(* ===== verification/Cli.v ===== *)
(** * Cli: [tools/bridge-cli/src/{lib,client}.rs]

    The commands of [bridge-cli] and their dispatch.  A command runs on a machine
    ([Host]: files and databases) with at most one TCP connection; what the user
    types, the randomness, the clock, the outcome of [connect] and what the network
    answers are in [CliEnv].  The value of a command is the data it prints.  Parsing
    the command line is the [clap] library's. *)
From S2P Require Import Prelude Channel Text External Codec Core Protocol Transport Fs Keys Trust Pairing TransferMsg Transfer Clipboard Session Discovery Node Runtime.

(** ** Commands *)

Inductive TrustAction := TrustList | TrustRevoke (node_id : string).

Inductive Commands :=
| CNode (name : string) (port : u16) (device_type receive_dir data_dir : string) (broadcast_port : u16)
    (no_mdns no_udp memory_clipboard : bool)
| CDiscover (duration : u64) (broadcast_port : u16)
| CPeers (duration : u64) (broadcast_port : u16) (data_dir : string)
| CPing (peer : string) (count : nat) (name : string)
| CSendFile (peer file name data_dir : string)
| CPair (peer name data_dir : string)
| CTrust (action : TrustAction) (data_dir : string)
| CIdentity (generate : bool).

(** [{:?}] of a trust state. *)
Definition TrustState_debug (s : TrustState) : string :=
  match s with Trusted => "Trusted" | Pending => "Pending" | Revoked => "Revoked" end.

Section Cli.
Context `{Ed25519, Sha256, Blake3, Hex, ServiceInfo, Lowercase}.
Context `{Postcard Frame, Postcard PairingMessage, Postcard TransferMessage, Postcard ClipboardMessage,
          Postcard BeaconMessage}.
Context `{Debug Frame, Debug PairingMessage, Debug TransferMessage, ClipboardBackend B}.

(** The machine, and the stream that [connect] opens. *)
Notation Term := (Host * Io)%type.

Record CliEnv := {
  ce_entropy : array 32;               (* for a key that must be generated *)
  ce_entropy' : array 32;              (* for the key of a sender without one *)
  ce_nonce : array 32;                 (* of the client's hello *)
  ce_pair_nonce : array 32;
  ce_ping : nat → u64;                 (* the nonces of the probes *)
  ce_now : u64; ce_now' : u64; ce_now'' : u64;
  ce_input : option string;            (* the line the user types *)
  ce_connect : result string unit;
  ce_rd : nat → nat;                   (* how much each read of a file delivers *)
  ce_lan : LanEnv;
  ce_heard : list (UnifiedInput * Z);  (* what discovery meets during the scan *)
  ce_start : StartEnv B; ce_inputs : list RtInput }.

Definition on_host {A} (m : st Host NodeError A) : st Term NodeError A := zoom fst (λ h t, (h, t.2)) m.
Definition on_conn {A} (m : st Net NodeError A) : st Term NodeError A :=
  zoom (λ t, (t.2, h_fs t.1)) (λ n t, (set_host_fs n.2 t.1, n.1)) m.

(** What a session of a command works on: it has no clipboard. *)
Definition cli_world (path : string) (t : Term) : World B := {|
  w_io := t.2; w_store := default empty_db (h_dbs t.1 !! path); w_clip := None; w_fs := h_fs t.1 |}.
Definition set_cli_world (path : string) (w : World B) (t : Term) : Term :=
  (set_db path (w_store w) (set_host_fs (w_fs w) t.1), w_io w).

(** ** [lib.rs] *)

(** The scan of [run_discover] and [run_peers]: what the directory holds when the
    time is over; then discovery is shut down, which does not fail. *)
Definition scan (env : CliEnv) (broadcast_port : u16) : result NodeError (list DiscoveredPeer) :=
  discovery ← map_err (NDiscovery "")
    (UnifiedDiscovery_new (le_daemon (ce_lan env)) (unified_config Both broadcast_port));
  let '(r, discovery) := unified_start_discovery (le_browse (ce_lan env)) (le_sock (ce_lan env)) discovery in
  _ ← map_err (NDiscovery "") r;
  Ok (dir_list (sh_directory (un_shared (unified_run (ce_heard env) discovery)))).

Definition run_discover (env : CliEnv) (broadcast_port : u16) : st Term NodeError (list DiscoveredPeer) :=
  lift (scan env broadcast_port).

Definition run_identity (env : CliEnv) (generate : bool) : st Term NodeError IdentityKey :=
  let key := if generate then IdentityKey_generate (ce_entropy env) else IdentityKey_generate (ce_entropy env) in
  mret key.

(** ** [client.rs] *)

Definition run_pair (env : CliEnv) (peer_addr device_name data_dir : string) :
    st Term NodeError (ActiveSession * SasVerification) :=
  _ ← on_host (on_files (NFile "") fs_create_dir_all);
  key ← on_host (on_files (NIdentity "") (load_or_generate (ce_entropy env) (key_path data_dir)));
  _ ← on_host (open_store "" (trust_path data_dir));
  _ ← lift (map_err (NFile ("Failed to connect to " +:+ peer_addr)) (ce_connect env));
  session ← st_map_err (NSession "Cryptographic authentication handshake failed")
    (zoom (cli_world (trust_path data_dir)) (set_cli_world (trust_path data_dir))
       (client_handshake key device_name None (ce_nonce env) (ce_now env)));
  λ t,
    let '(r, (session, w)) :=
      execute_pairing true (InteractiveCliConfirm (ce_input env)) (ce_pair_nonce env) (ce_now' env) (ce_now'' env)
        (session, cli_world (trust_path data_dir) t) in
    (sas ← map_err (NSession "Pairing ceremony failed or was rejected") r; Ok (session, sas),
     set_cli_world (trust_path data_dir) w t).

(** [None]: there is no database. *)
Definition run_trust_list (data_dir : string) : st Term NodeError (option (list TrustedPeer)) :=
  present ← gets (λ t : Term, db_exists (trust_path data_dir) t.1);
  if negb present then mret None
  else
    _ ← on_host (open_store "" (trust_path data_dir));
    peers ← on_host (on_db "" (trust_path data_dir) list_peers);
    mret (Some peers).

Definition run_trust_revoke (data_dir node_id_hex : string) : st Term NodeError NodeId :=
  _ ← on_host (open_store "" (trust_path data_dir));
  node_id ← lift (map_err (NFile ("Invalid hexadecimal NodeId '" +:+ node_id_hex +:+ "'")) (NodeId_from_hex node_id_hex));
  _ ← on_host (on_db "" (trust_path data_dir) (revoke_peer node_id));
  mret node_id.

(** The label of a discovered peer. *)
Definition trust_status (trust_store : option string) (node_id : NodeId) : st Term NodeError string :=
  match trust_store with
  | Some path =>
    r ← try (on_host (on_db "" path (get_peer node_id)));
    match r with
    | Ok (Some p) => mret ("[" +:+ TrustState_debug (tp_trust_state p) +:+ "]")
    | Ok None => mret "[UNTRUSTED / UNPAIRED]"
    | Err _ => mret "[UNKNOWN]"
    end
  | None => mret "[UNTRUSTED / NO TRUST DB]"
  end.

Fixpoint label_peers (trust_store : option string) (peers : list DiscoveredPeer) :
    st Term NodeError (list (DiscoveredPeer * string)) :=
  match peers with
  | [] => mret []
  | peer :: rest =>
    label ← trust_status trust_store (dp_node_id peer);
    labelled ← label_peers trust_store rest;
    mret ((peer, label) :: labelled)
  end.

Definition run_peers (env : CliEnv) (broadcast_port : u16) (data_dir : string) :
    st Term NodeError (list (DiscoveredPeer * string)) :=
  present ← gets (λ t : Term, db_exists (trust_path data_dir) t.1);
  trust_store ← (if present : bool then _ ← on_host (open_store "" (trust_path data_dir)); mret (Some (trust_path data_dir))
                 else mret None);
  peers ← lift (scan env broadcast_port);
  label_peers trust_store peers.

(** ** [execute_cli] *)

(** [DeviceType::from_str] never fails, so its [unwrap_or] is idle. *)
Definition node_config (name : string) (port : u16) (device_type receive_dir data_dir : string) (broadcast_port : u16)
    (no_mdns no_udp memory_clipboard : bool) : NodeConfig := {|
  nc_name := name; nc_port := port; nc_device_type := DeviceType_from_str device_type; nc_receive_dir := receive_dir;
  nc_data_dir := data_dir; nc_broadcast_port := broadcast_port; nc_enable_mdns := negb no_mdns;
  nc_enable_udp := negb no_udp; nc_memory_clipboard := memory_clipboard |}.

Inductive CliOutput :=
| OutNode (rt : Runtime (DynBackend B))
| OutPeers (peers : list DiscoveredPeer)
| OutLabelled (peers : list (DiscoveredPeer * string))
| OutPing (transmitted successful : nat)
| OutSent
| OutPaired (session : ActiveSession) (sas : SasVerification)
| OutTrusted (peers : option (list TrustedPeer))
| OutRevoked (node_id : NodeId)
| OutIdentity (key : IdentityKey).

Definition execute_cli (env : CliEnv) (command : Commands) : st Term NodeError CliOutput :=
  match command with
  | CNode name port device_type receive_dir data_dir broadcast_port no_mdns no_udp memory_clipboard =>
    rt ← on_host (run_node (node_config name port device_type receive_dir data_dir broadcast_port no_mdns no_udp
                              memory_clipboard) (ce_start env) (ce_inputs env));
    mret (OutNode rt)
  | CDiscover _ broadcast_port => peers ← run_discover env broadcast_port; mret (OutPeers peers)
  | CPeers _ broadcast_port data_dir => peers ← run_peers env broadcast_port data_dir; mret (OutLabelled peers)
  | CPing peer count name =>
    n ← on_conn (run_ping (ce_connect env) peer (IdentityKey_generate (ce_entropy env)) name (ce_nonce env)
                   (ce_ping env <$> seq 0 count));
    mret (OutPing count n)
  | CSendFile peer file name data_dir =>
    key ← try (on_host (on_files (NIdentity "") (load_or_generate (ce_entropy env) (key_path data_dir))));
    _ ← on_conn (run_send_file (ce_rd env) (ce_connect env) peer file name
                   (match key with Ok k => Some k | Err _ => None end)
                   (IdentityKey_generate (ce_entropy' env)) (ce_nonce env));
    mret OutSent
  | CPair peer name data_dir => '(session, sas) ← run_pair env peer name data_dir; mret (OutPaired session sas)
  | CTrust TrustList data_dir => peers ← run_trust_list data_dir; mret (OutTrusted peers)
  | CTrust (TrustRevoke node_id) data_dir => id ← run_trust_revoke data_dir node_id; mret (OutRevoked id)
  | CIdentity generate => key ← run_identity env generate; mret (OutIdentity key)
  end.
End Cli.
Arguments CliEnv : clear implicits.
Arguments CliOutput {_} B.

(** ** Lemmas *)

(** What a row says about whom to trust, and that two tables say the same. *)
Definition verdict (r : Row) : string * string := (r_public_key r, r_trust_state r).
Definition same_trust (t t' : gmap string Row) : Prop := verdict <$> t' = verdict <$> t.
--------------------
■ ASSIGNMENT: Look through the records for the string "CSendFile". Copy every line that has it.

■ ANSWER FOR THIS EXERCISE:
| CSendFile (peer file name data_dir : string)
  | CSendFile peer file name data_dir =>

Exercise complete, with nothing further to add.